Saved data entries –
--
(* ===== verification/AdminScenarios.v ===== *)
(** * An administered realm

    alice administers the demo realm with the roles of its admin container;
    closed runs of the role family's routes, and one that goes further than
    the container's protection is meant to allow. *)

From Stdlib Require Import String Ascii ZArith Lia.
From stdpp Require Import base numbers list sorting strings gmap relations.
From S2P Require Import Prelude GoText Json Model Runtime Roles MemStore Token AuthStore Httpx DeviceStore Handler HandlerSpec AnswerSpec TokenEndpointSpec AdminAuth AdminRoles AdminMappings AdminRoutes AdminSpec AdminRoutesSpec AdminBatchSpec AdminCompositeSpec Demo.

Local Open Scope Z_scope.

Module AdminScenarios.
Import Model Store MemStore Httpx Handler HandlerSpec AdminAuth AdminRoles AdminMappings AdminRoutes AdminSpec AdminRoutesSpec AdminBatchSpec AdminCompositeSpec Demo.

(** ** The laws of the composite writes hold of the concrete store *)

Lemma find_row_map (p : Role -> bool) m l :
  p m = true -> existsb p l = true -> find_row p (map (fun r => if p r then m else r) l) = Ok m.
Proof.
  intros Hm. unfold find_row. induction l as [|r l IH]; simpl; [done|].
  destruct (p r) eqn:Hr; simpl; [by rewrite Hm|]. rewrite Hr. apply IH.
Qed.

Lemma ids_replaced (links : list (string * string)) (a realm : string) (m : Role) l :
  map role_ID (List.filter (fun r => linked links a (role_ID r))
                 (map (fun r => if role_at realm (role_ID m) r then m else r) l)) =
  map role_ID (List.filter (fun r => linked links a (role_ID r)) l).
Proof.
  induction l as [|r l IH]; simpl; [done|].
  assert (role_ID (if role_at realm (role_ID m) r then m else r) = role_ID r) as Hid.
  { destruct (role_at _ _ r) eqn:E; [|done]. unfold role_at in E. apply andb_true_iff in E as [_ E%String.eqb_eq]. done. }
  rewrite Hid. destruct (linked _ _ _); simpl; [by rewrite Hid, IH|done].
Qed.

#[export] Instance mem_RoleAdminLaws : RoleAdminLaws DB.
Proof.
  split.
  - intros st st' m. simpl. destruct (existsb (role_at _ _) _) eqn:He; simpl; [|done].
    destruct (existsb (fun r => role_clash m r && _) _); [discriminate|]. intros [= <-]. simpl. apply find_row_map; [|done].
    unfold role_at. by rewrite !String.eqb_refl.
  - intros st st' m id l. simpl. destruct (negb _); [done|]. destruct (existsb _ _) eqn:Hx; [done|]. intros [= <-] [= <-].
    eexists. split; [done|]. apply ids_replaced.
  - intros st st' p c realm id. simpl. destruct (linked _ _ _); [done|]. by intros [= <-].
  - intros st st' p c realm id. simpl. by intros [= <-].
  - intros st realm id role. simpl. unfold find_row. destruct (List.find _ _) as [r|] eqn:E; [|done].
    intros [= <-]. apply List.find_some in E as [_ E]. unfold role_at in E.
    apply andb_true_iff in E as [?%String.eqb_eq ?%String.eqb_eq]. done.
Qed.

(** ** The realm *)

(** The client whose roles administer the realm. *)
Definition container_client : Client :=
  {| client_ID := "c-rm"; client_RealmID := "r-1"; client_ClientID := "realm-management"; client_Name := "";
     client_Description := ""; client_RootURL := ""; client_BaseURL := ""; client_Enabled := true;
     client_PublicClient := false; client_Secret := "x"; client_Protocol := "openid-connect";
     client_ClientAuthenticatorType := "client-secret"; client_SurrogateAuthRequired := false;
     client_AlwaysDisplayInConsole := false; client_BearerOnly := true; client_ConsentRequired := false;
     client_StandardFlowEnabled := false; client_ImplicitFlowEnabled := false;
     client_DirectAccessGrantsEnabled := false; client_ServiceAccountsEnabled := false;
     client_AuthorizationServicesEnabled := false; client_FrontchannelLogout := false;
     client_FullScopeAllowed := false; client_NotBefore := 0; client_NodeReRegistrationTimeout := -1;
     client_RedirectURIs := []; client_WebOrigins := []; client_DefaultClientScopes := [];
     client_OptionalClientScopes := []; client_Attributes := ∅; client_ProtocolMappers := [];
     client_RegisteredNodes := ∅ |}.

Definition admin_role (id name : string) : Role :=
  {| role_ID := id; role_RealmID := "r-1"; role_ClientID := "c-rm"; role_Name := name; role_Description := "";
     role_Composite := false; role_Attributes := ∅ |}.

Definition role_manage_users : Role := admin_role "a-1" "manage-users".
Definition role_view_users : Role := admin_role "a-2" "view-users".
Definition role_manage_realm : Role := admin_role "a-3" "manage-realm".
Definition role_view_events : Role := admin_role "a-4" "view-events".
Definition role_manage_clients : Role := admin_role "a-5" "manage-clients".
Definition role_plain : Role := demo_role "p-1" "plain" false.
Definition role_parent : Role := demo_role "p-2" "parent" false.

Definition bob : User :=
  {| user_ID := "u-2"; user_RealmID := "r-1"; user_Username := "bob"; user_Email := "";
     user_EmailVerified := false; user_Enabled := true; user_FirstName := ""; user_LastName := "";
     user_CreatedTimestamp := 0; user_Attributes := ∅; user_RequiredActions := []; user_NotBefore := 0 |}.

Definition staff_group : Group :=
  {| group_ID := "g-1"; group_RealmID := "r-1"; group_ParentID := ""; group_Name := "staff";
     group_OrganizationID := ""; group_Attributes := ∅ |}.

(** alice holds the roles listed; her client's tokens carry every one. *)
Definition admin_db (held : list string) : DB :=
  let roles := [role_manage_users; role_view_users; role_manage_realm; role_view_events; role_manage_clients;
                role_plain; role_parent] in
  {| db_roles := roles; db_user_roles := map (fun id => ("u-1"%string, id)) held; db_group_roles := [];
     db_composites := []; db_client_mappings := map (fun r => ("c-1"%string, role_ID r)) roles;
     db_scope_mappings := []; db_clients := [demo_client; container_client]; db_scopes := []; db_client_scopes := [];
     db_users := [demo_user; bob]; db_credentials := [demo_credential]; db_user_sessions := [demo_session];
     db_client_sessions := [demo_client_session]; db_realms := [demo_realm]; db_required_actions := [];
     db_flows := []; db_executions := []; db_groups := [staff_group]; db_configs := []; db_members := []; db_default_groups := []; db_localizations := [] |}.

Definition admin_world (held : list string) : world DB :=
  World (admin_db held) AuthStore.newAuthStore DeviceStore.newDeviceStore ∅ ∅ demo_entropy (newResponse ∅) [].

Definition alice_token : string :=
  match Token.Issue demo_iss demo_issue demo_now demo_entropy with
  | (Ok set, _) => Token.AccessToken set
  | _ => ""
  end.

Definition admin_request (path : list (string * string)) (body : string) : Request :=
  {| req_Method := "POST"; req_Realm := "demo"; req_Query := ∅; req_PostForm := None;
     req_Header := {["Authorization"%string := [("Bearer " +:+ alice_token)%string]]}; req_Cookies := [];
     req_Path := list_to_map path; req_Body := bytes_of_string body |}.

(** A JSON text with its quotes as apostrophes. *)
Fixpoint quoted (s : string) : string :=
  match s with
  | EmptyString => EmptyString
  | String c s => String (if Ascii.eqb c "'" then ascii_of_Z 34 else c) (quoted s)
  end.

Definition serve_admin (x : route) (r : Request) (w : world DB) : world DB :=
  run (serve demo_base (fun s => s) demo_now x r) w.

Definition next_answer (w : world DB) : world DB :=
  World (w_store w) (w_auth w) (w_device w) (w_consents w) (w_proofs w) (w_ent w) (newResponse ∅) (w_posts w).

(** ** Closed runs *)

Definition bob_mapping (o : owner) (body : string) : Request :=
  admin_request [("userID", "u-2"); ("clientUUID", "c-rm")]%string (quoted body).

(** manage-users confers view-users, and not manage-realm. *)
Lemma alice_gives_what_she_confers :
  status (w_resp (serve_admin (OfUser (AssignMappings OfClient))
    (bob_mapping OfClient "[{'id':'a-2','name':'view-users'}]") (admin_world ["a-1"%string]))) = Some 204 /\
  status (w_resp (serve_admin (OfUser (AssignMappings OfClient))
    (bob_mapping OfClient "[{'id':'a-2','name':'view-users'},{'id':'a-3','name':'manage-realm'}]")
    (admin_world ["a-1"%string]))) = Some 403 /\
  status (w_resp (serve_admin (OfUser (AssignMappings OfRealm))
    (bob_mapping OfRealm "[{'id':'a-2','name':'view-users'}]") (admin_world ["a-1"%string]))) = Some 404 /\
  status (w_resp (serve_admin (OfUser (AssignMappings OfRealm))
    (bob_mapping OfRealm "{'id':'a-2'}") (admin_world ["a-1"%string]))) = Some 400 /\
  status (w_resp (serve_admin (OfUser (AssignMappings OfRealm))
    (bob_mapping OfRealm "[]") (admin_world ["a-4"%string]))) = Some 403.
Proof. vm_compute. done. Qed.

(** ** A container role renamed into place

    The composite batches refuse to touch a role of an admin container,
    whoever asks; the update and the deletion of a role do not.  alice, who
    may manage clients and nothing of the realm, deletes the container's
    manage-realm, gives its name to a role of the container she holds, and
    from then on manages the realm. *)

Definition container_role (name body : string) : Request :=
  admin_request [("clientUUID", "c-rm"); ("roleName", name)]%string (quoted body).

Definition create_plain : Request := admin_request [] (quoted "{'name':'mine'}").

Definition before : world DB := admin_world ["a-4"; "a-5"]%string.
Definition deleted : world DB :=
  serve_admin (ByName OfClient DeleteRole) (container_role "manage-realm" "") before.
Definition renamed : world DB :=
  serve_admin (ByName OfClient UpdateRole) (container_role "view-events" "{'name':'manage-realm'}") (next_answer deleted).

Lemma renamed_into_place :
  status (w_resp (serve_admin (ByName OfRealm CreateRole) create_plain before)) = Some 403 /\
  status (w_resp deleted) = Some 204 /\ status (w_resp renamed) = Some 204 /\
  status (w_resp (serve_admin (ByName OfRealm CreateRole) create_plain (next_answer renamed))) = Some 201.
Proof. vm_compute. done. Qed.

(** A role is added to the container of a realm other than master. *)
Lemma container_takes_a_role :
  status (w_resp (serve_admin (ByName OfClient CreateRole) (container_role "" "{'name':'new'}") before)) = Some 201.
Proof. vm_compute. done. Qed.

(** ** Closed instances of the theorems *)

Definition view_users_batch : string := "[{'id':'a-2','name':'view-users'}]".
Definition give_view_users : Request := bob_mapping OfClient view_users_batch.

Lemma admin_world_unsent held : unsent (w_resp (admin_world held)).
Proof. done. Qed.

Lemma role_routes_guarded_witness :
  let w := admin_world ["a-2"%string] in
  let r := admin_request [("roleName", "plain")]%string "" in
  status (w_resp (serve_admin (ByName OfRealm ReadRole) r w)) = Some 403 /\
  TokenEndpointSpec.same_state w (serve_admin (ByName OfRealm ReadRole) r w).
Proof.
  cbv zeta. split; [vm_compute; reflexivity|].
  apply (role_routes_guarded demo_base (fun s => s) demo_now (ByName OfRealm ReadRole)
           (admin_request [("roleName", "plain")]%string "") (admin_world ["a-2"%string])). reflexivity.
Defined.

Lemma mapping_routes_safe_witness :
  let w := admin_world ["a-1"%string] in
  let x := OfUser (AssignMappings OfClient) in
  db_user_roles (w_store (serve_admin x give_view_users w)) = [("u-1", "a-1"); ("u-2", "a-2")]%string /\
  mapped demo_base demo_now x give_view_users w (serve_admin x give_view_users w).
Proof.
  cbv zeta. split; [vm_compute; reflexivity|].
  exact (mapping_routes_safe demo_base (fun s => s) demo_now (OfUser (AssignMappings OfClient)) give_view_users
           (admin_world ["a-1"%string]) (admin_world_unsent _)).
Defined.

(** alice as the guard hands her on. *)
Definition alice_caller (held_roles : list Role) : caller :=
  {| c_user := demo_user; adminGrants := list_to_set (map role_Name held_roles); authRealm := demo_realm;
     effective := held_roles; held := held_roles; container := Some container_client |}.
Definition alice_context (held_roles : list Role) : reqContext := context_of demo_realm (alice_caller held_roles).

Lemma eachMapping_exact_witness :
  let w := admin_world ["a-1"%string] in
  let r := bob_mapping OfRealm "[{'id':'p-1','name':'plain'},{'id':'nothing'}]" in
  let w' := run (eachMapping r (alice_context [role_manage_users]) "u-2" is_realm_role assign_user) w in
  TokenEndpointSpec.same_state w w' /\ status (w_resp w') = Some 404.
Proof.
  cbv zeta.
  destruct (eachMapping_exact (bob_mapping OfRealm "[{'id':'p-1','name':'plain'},{'id':'nothing'}]")
              (alice_context [role_manage_users]) "u-2" is_realm_role assign_user (admin_world ["a-1"%string])
              (admin_world_unsent _)) as [Hout _].
  unfold mapping_outcome in Hout.
  destruct (batch (bob_mapping OfRealm "[{'id':'p-1','name':'plain'},{'id':'nothing'}]")) as [reps|] eqn:Hb.
  2: { exfalso. vm_compute in Hb. discriminate Hb. }
  vm_compute in Hb. injection Hb as <-.
  destruct (first_refusal _ _) as [s|] eqn:Hf; [|exfalso; vm_compute in Hf; discriminate Hf].
  vm_compute in Hf. injection Hf as <-. exact Hout.
Defined.

Definition make_composite : Request :=
  admin_request [("roleName", "parent")]%string (quoted "[{'id':'p-1'},{'id':'p-1'}]").

Lemma composite_routes_safe_witness :
  let w := admin_world ["a-3"%string] in
  let x := ByName OfRealm AddCompositesR in
  db_composites (w_store (serve_admin x make_composite w)) = [("p-2", "p-1")]%string /\
  composed demo_base demo_now x make_composite w (serve_admin x make_composite w).
Proof.
  cbv zeta. split; [vm_compute; reflexivity|].
  exact (composite_routes_safe demo_base (fun s => s) demo_now (ByName OfRealm AddCompositesR) make_composite
           (admin_world ["a-3"%string]) (admin_world_unsent _)).
Defined.

Lemma composite_flag_follows_witness :
  let w := admin_world ["a-3"%string] in
  let w' := run (composites_of true realmRole make_composite (alice_context [role_manage_realm])) w in
  status (w_resp w') = Some 204 /\
  exists children, ListComposites (w_store w') "p-2" = Ok children /\
    RoleByID (w_store w') "r-1" "p-2" = Ok (with_composite role_parent (0 <? length children)%nat).
Proof.
  cbv zeta.
  assert (status (w_resp (run (composites_of true realmRole make_composite (alice_context [role_manage_realm]))
            (admin_world ["a-3"%string]))) = Some 204) as Hdone by (vm_compute; reflexivity).
  split; [exact Hdone|].
  assert (RoleByName (admin_db ["a-3"%string]) "r-1" "" "parent" = Ok role_parent) as Hname by (vm_compute; reflexivity).
  assert (realmRole make_composite (alice_context [role_manage_realm]) (admin_world ["a-3"%string]) =
            (Some role_parent, admin_world ["a-3"%string])) as Hlocate by reflexivity.
  assert (RoleByID (admin_db ["a-3"%string]) "r-1" "p-2" = Ok role_parent) as Hrow by (vm_compute; reflexivity).
  exact (composite_flag_follows make_composite (alice_context [role_manage_realm]) true role_parent realmRole
           (admin_world ["a-3"%string]) (admin_world_unsent _) Hlocate Hrow Hdone).
Defined.

End AdminScenarios.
--
Exercise description –
All lines in the records with the string "realmRole" should be copied out.

Result below –
  let w' := run (composites_of true realmRole make_composite (alice_context [role_manage_realm])) w in
  assert (status (w_resp (run (composites_of true realmRole make_composite (alice_context [role_manage_realm]))
  assert (realmRole make_composite (alice_context [role_manage_realm]) (admin_world ["a-3"%string]) =
  exact (composite_flag_follows make_composite (alice_context [role_manage_realm]) true role_parent realmRole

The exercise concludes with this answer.